>>>

Definition count_of (bs : gmap bytes Block) (hash : bytes) : Z :=
  match bs !! hash with Some b => zlen (txdata b) | None => 0 end.

Definition counts_ok (n : Node) : Prop :=
  active_tx_counts n = map (count_of (bodies n)) (active_chain (chain n)) /\
  active_tx_totals n = cumulative_tx_counts (active_tx_counts n).

(** Between operations. *)
Record node_ok (now : Z) (n : Node) : Prop := {
  no_core : core_ok now n;
  no_live : live n (db_coins (utxo_store n));
  no_count : db_count (utxo_store n) = Z.of_nat (size (db_coins (utxo_store n)));
  no_resident : utxos_materialized n = true -> utxos n = db_coins (utxo_store n);
  no_counts : counts_ok n;
}.

(** The index has fewer than 2^32 entries: a height fits its type, and the
    outputs of all blocks fit a count. *)
Definition small (n : Node) : Prop := Z.of_nat (size (block_index (chain n))) <= umax 32.

Lemma replays_small now n l u :
  core_ok now n -> small n -> replays (chain n) (bodies n) l u -> Z.of_nat (size u) <= umax 32 * umax 31.
Proof.
  intros Hn Hs Hr. pose proof (replays_size cf net _ _ _ _ (co_chain _ _ Hn) Hr) as H1.
  pose proof (stored_outputs_bound (bodies n) (Z.to_nat (umax 31))) as H2.
  assert (H3 : (size (bodies n) <= size (block_index (chain n)))%nat).
  { rewrite <- !size_dom. apply subseteq_size. intros hash [b Hb]%elem_of_dom. apply elem_of_dom. by apply (co_bodies _ _ Hn hash b). }
  specialize (H2 ltac:(intros hash b Hb; destruct (co_bodies _ _ Hn hash b Hb) as (_ & [(_ & _ & Hb31) _] & _); lia)).
  unfold small in Hs. enough (Z.of_nat (size (bodies n) * Z.to_nat (umax 31)) <= umax 32 * umax 31) by lia.
  rewrite Nat2Z.inj_mul, Z2Nat.id by (unfold umax; lia). apply Z.mul_le_mono_nonneg_r; [unfold umax|]; lia.
Qed.

(** While a branch is being activated only the resident set is current. *)
Record mid_ok (now : Z) (n : Node) : Prop := {
  mi_core : core_ok now n;
  mi_live : live n (utxos n);
  mi_resident : utxos_materialized n = true;
}.

(** ** Growth of the index and of the stores *)

Lemma body_ok_ext now now' c c' b :
  extends_index c c' -> chain_ok c -> is_Some (block_index c !! block_hash b) -> block_hash b <> g -> now <= now' ->
  body_ok now c b -> body_ok now' c' b.
Proof.
  intros Hext Hok [node En] Hne Hnow (parent & Ep & Hs). exists parent. split; [by apply (ext_lookup _ _ Hext)|].
  unfold side_checks in *. apply rbind_Ok in Hs as ([] & Hh & Hst).
  assert (Hmax : ChainIndex.height parent < umax 32).
  { pose proof (ck_wf _ _ _ Hok) as Hwf. pose proof (ck_hash _ _ _ Hok _ _ En) as Hhd. rewrite law_block_hash in Hhd.
    apply law_header_hash in Hhd. destruct (Z.eq_dec (ChainIndex.height node) 0) as [Hz|Hz].
    - pose proof (wf_genesis c Hwf _ _ En Hz) as Ha. rewrite (genesis_first cf net c Hok) in Ha. by injection Ha as Ha.
    - destruct (wf_child c Hwf _ _ En Hz) as (p & Ep' & Hc). rewrite Hhd, Ep in Ep'. injection Ep' as <-.
      pose proof (child_height _ _ _ Hc). pose proof (wf_height c Hwf _ _ En). lia. }
  rewrite (validate_header_above_ext c c' Hext cf now now' (blk_header b) parent); [done|done|done| |done|done].
  rewrite (ck_network _ _ _ Hok). apply (law_interval (cf:=cf)).
Qed.

Lemma undo_ok_ext n n' hash undo :
  chain_ok (chain n) -> extends_index (chain n) (chain n') -> bodies n ⊆ bodies n' -> undo_ok n hash undo -> undo_ok n' hash undo.
Proof.
  intros Hok Hext Hb (l & u & b & mtp & ess & u' & -> & Hr & Hl & Hc & ->). exists l, u, b, mtp, ess, u'. split; [done|].
  split; [by apply (replays_ext cf net (chain n) _ (bodies n))|]. split; [done|].
  split; [by apply (connected_ext net (chain n) _ (bodies n))|done].
Qed.

(** What an operation may do to the parts of [core_ok]. *)
Record core_step (now : Z) (n n' : Node) : Prop := {
  cs_chain : chain_ok (chain n');
  cs_index : block_index (chain n) ⊆ block_index (chain n');
  cs_store : store (chain n') = dom (bodies n');
  cs_bodies : bodies n ⊆ bodies n';
  cs_new : forall hash b, bodies n' !! hash = Some b -> bodies n !! hash = None ->
    block_hash b = hash /\ genuine b /\ is_Some (block_index (chain n') !! hash) /\
    (hash ∉ invalid_blocks (chain n') -> body_ok now (chain n') b);
  cs_valid : forall hash b, bodies n !! hash = Some b -> hash <> g -> hash ∈ invalid_blocks (chain n) ->
    hash ∉ invalid_blocks (chain n') -> body_ok now (chain n) b;
  cs_undo : forall hash undo, undos n' !! hash = Some undo -> hash <> g -> undos n !! hash = Some undo \/ undo_ok n' hash undo;
  cs_undo_kept : forall hash, is_Some (undos n !! hash) -> is_Some (undos n' !! hash);
  cs_snapshot : forall sn, snapshot n' = Some sn -> snapshot n = Some sn \/ snapshot_ok n' sn;
  cs_orphans : forall p l b, orphans (intake n') !! p = Some l -> b ∈ l ->
    (exists p0 l0, orphans (intake n) !! p0 = Some l0 /\ b ∈ l0) \/ genuine b;
  cs_invalid : forall hash, hash ∈ invalid_blocks (chain n') -> hash ∈ invalid_blocks (chain n) \/ is_Some (block_index (chain n) !! hash);
}.

Lemma core_step_ext now n n' : core_ok now n -> core_step now n n' -> extends_index (chain n) (chain n').
Proof.
  intros Hn Hs. split; [apply Hn|apply Hs|apply Hs|]. by rewrite (ck_network _ _ _ (cs_chain _ _ _ Hs)), (ck_network _ _ _ (co_chain _ _ Hn)).
Qed.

<<<

# [Work to complete]
Output every entry exactly.

# [Solution to the problem]
Definition count_of (bs : gmap bytes Block) (hash : bytes) : Z :=
  match bs !! hash with Some b => zlen (txdata b) | None => 0 end.

Definition counts_ok (n : Node) : Prop :=
  active_tx_counts n = map (count_of (bodies n)) (active_chain (chain n)) /\
  active_tx_totals n = cumulative_tx_counts (active_tx_counts n).

(** Between operations. *)
Record node_ok (now : Z) (n : Node) : Prop := {
  no_core : core_ok now n;
  no_live : live n (db_coins (utxo_store n));
  no_count : db_count (utxo_store n) = Z.of_nat (size (db_coins (utxo_store n)));
  no_resident : utxos_materialized n = true -> utxos n = db_coins (utxo_store n);
  no_counts : counts_ok n;
}.

(** The index has fewer than 2^32 entries: a height fits its type, and the
    outputs of all blocks fit a count. *)
Definition small (n : Node) : Prop := Z.of_nat (size (block_index (chain n))) <= umax 32.

Lemma replays_small now n l u :
  core_ok now n -> small n -> replays (chain n) (bodies n) l u -> Z.of_nat (size u) <= umax 32 * umax 31.
Proof.
  intros Hn Hs Hr. pose proof (replays_size cf net _ _ _ _ (co_chain _ _ Hn) Hr) as H1.
  pose proof (stored_outputs_bound (bodies n) (Z.to_nat (umax 31))) as H2.
  assert (H3 : (size (bodies n) <= size (block_index (chain n)))%nat).
  { rewrite <- !size_dom. apply subseteq_size. intros hash [b Hb]%elem_of_dom. apply elem_of_dom. by apply (co_bodies _ _ Hn hash b). }
  specialize (H2 ltac:(intros hash b Hb; destruct (co_bodies _ _ Hn hash b Hb) as (_ & [(_ & _ & Hb31) _] & _); lia)).
  unfold small in Hs. enough (Z.of_nat (size (bodies n) * Z.to_nat (umax 31)) <= umax 32 * umax 31) by lia.
  rewrite Nat2Z.inj_mul, Z2Nat.id by (unfold umax; lia). apply Z.mul_le_mono_nonneg_r; [unfold umax|]; lia.
Qed.

(** While a branch is being activated only the resident set is current. *)
Record mid_ok (now : Z) (n : Node) : Prop := {
  mi_core : core_ok now n;
  mi_live : live n (utxos n);
  mi_resident : utxos_materialized n = true;
}.

(** ** Growth of the index and of the stores *)

Lemma body_ok_ext now now' c c' b :
  extends_index c c' -> chain_ok c -> is_Some (block_index c !! block_hash b) -> block_hash b <> g -> now <= now' ->
  body_ok now c b -> body_ok now' c' b.
Proof.
  intros Hext Hok [node En] Hne Hnow (parent & Ep & Hs). exists parent. split; [by apply (ext_lookup _ _ Hext)|].
  unfold side_checks in *. apply rbind_Ok in Hs as ([] & Hh & Hst).
  assert (Hmax : ChainIndex.height parent < umax 32).
  { pose proof (ck_wf _ _ _ Hok) as Hwf. pose proof (ck_hash _ _ _ Hok _ _ En) as Hhd. rewrite law_block_hash in Hhd.
    apply law_header_hash in Hhd. destruct (Z.eq_dec (ChainIndex.height node) 0) as [Hz|Hz].
    - pose proof (wf_genesis c Hwf _ _ En Hz) as Ha. rewrite (genesis_first cf net c Hok) in Ha. by injection Ha as Ha.
    - destruct (wf_child c Hwf _ _ En Hz) as (p & Ep' & Hc). rewrite Hhd, Ep in Ep'. injection Ep' as <-.
      pose proof (child_height _ _ _ Hc). pose proof (wf_height c Hwf _ _ En). lia. }
  rewrite (validate_header_above_ext c c' Hext cf now now' (blk_header b) parent); [done|done|done| |done|done].
  rewrite (ck_network _ _ _ Hok). apply (law_interval (cf:=cf)).
Qed.

Lemma undo_ok_ext n n' hash undo :
  chain_ok (chain n) -> extends_index (chain n) (chain n') -> bodies n ⊆ bodies n' -> undo_ok n hash undo -> undo_ok n' hash undo.
Proof.
  intros Hok Hext Hb (l & u & b & mtp & ess & u' & -> & Hr & Hl & Hc & ->). exists l, u, b, mtp, ess, u'. split; [done|].
  split; [by apply (replays_ext cf net (chain n) _ (bodies n))|]. split; [done|].
  split; [by apply (connected_ext net (chain n) _ (bodies n))|done].
Qed.

(** What an operation may do to the parts of [core_ok]. *)
Record core_step (now : Z) (n n' : Node) : Prop := {
  cs_chain : chain_ok (chain n');
  cs_index : block_index (chain n) ⊆ block_index (chain n');
  cs_store : store (chain n') = dom (bodies n');
  cs_bodies : bodies n ⊆ bodies n';
  cs_new : forall hash b, bodies n' !! hash = Some b -> bodies n !! hash = None ->
    block_hash b = hash /\ genuine b /\ is_Some (block_index (chain n') !! hash) /\
    (hash ∉ invalid_blocks (chain n') -> body_ok now (chain n') b);
  cs_valid : forall hash b, bodies n !! hash = Some b -> hash <> g -> hash ∈ invalid_blocks (chain n) ->
    hash ∉ invalid_blocks (chain n') -> body_ok now (chain n) b;
  cs_undo : forall hash undo, undos n' !! hash = Some undo -> hash <> g -> undos n !! hash = Some undo \/ undo_ok n' hash undo;
  cs_undo_kept : forall hash, is_Some (undos n !! hash) -> is_Some (undos n' !! hash);
  cs_snapshot : forall sn, snapshot n' = Some sn -> snapshot n = Some sn \/ snapshot_ok n' sn;
  cs_orphans : forall p l b, orphans (intake n') !! p = Some l -> b ∈ l ->
    (exists p0 l0, orphans (intake n) !! p0 = Some l0 /\ b ∈ l0) \/ genuine b;
  cs_invalid : forall hash, hash ∈ invalid_blocks (chain n') -> hash ∈ invalid_blocks (chain n) \/ is_Some (block_index (chain n) !! hash);
}.

Lemma core_step_ext now n n' : core_ok now n -> core_step now n n' -> extends_index (chain n) (chain n').
Proof.
  intros Hn Hs. split; [apply Hn|apply Hs|apply Hs|]. by rewrite (ck_network _ _ _ (cs_chain _ _ _ Hs)), (ck_network _ _ _ (co_chain _ _ Hn)).
Qed.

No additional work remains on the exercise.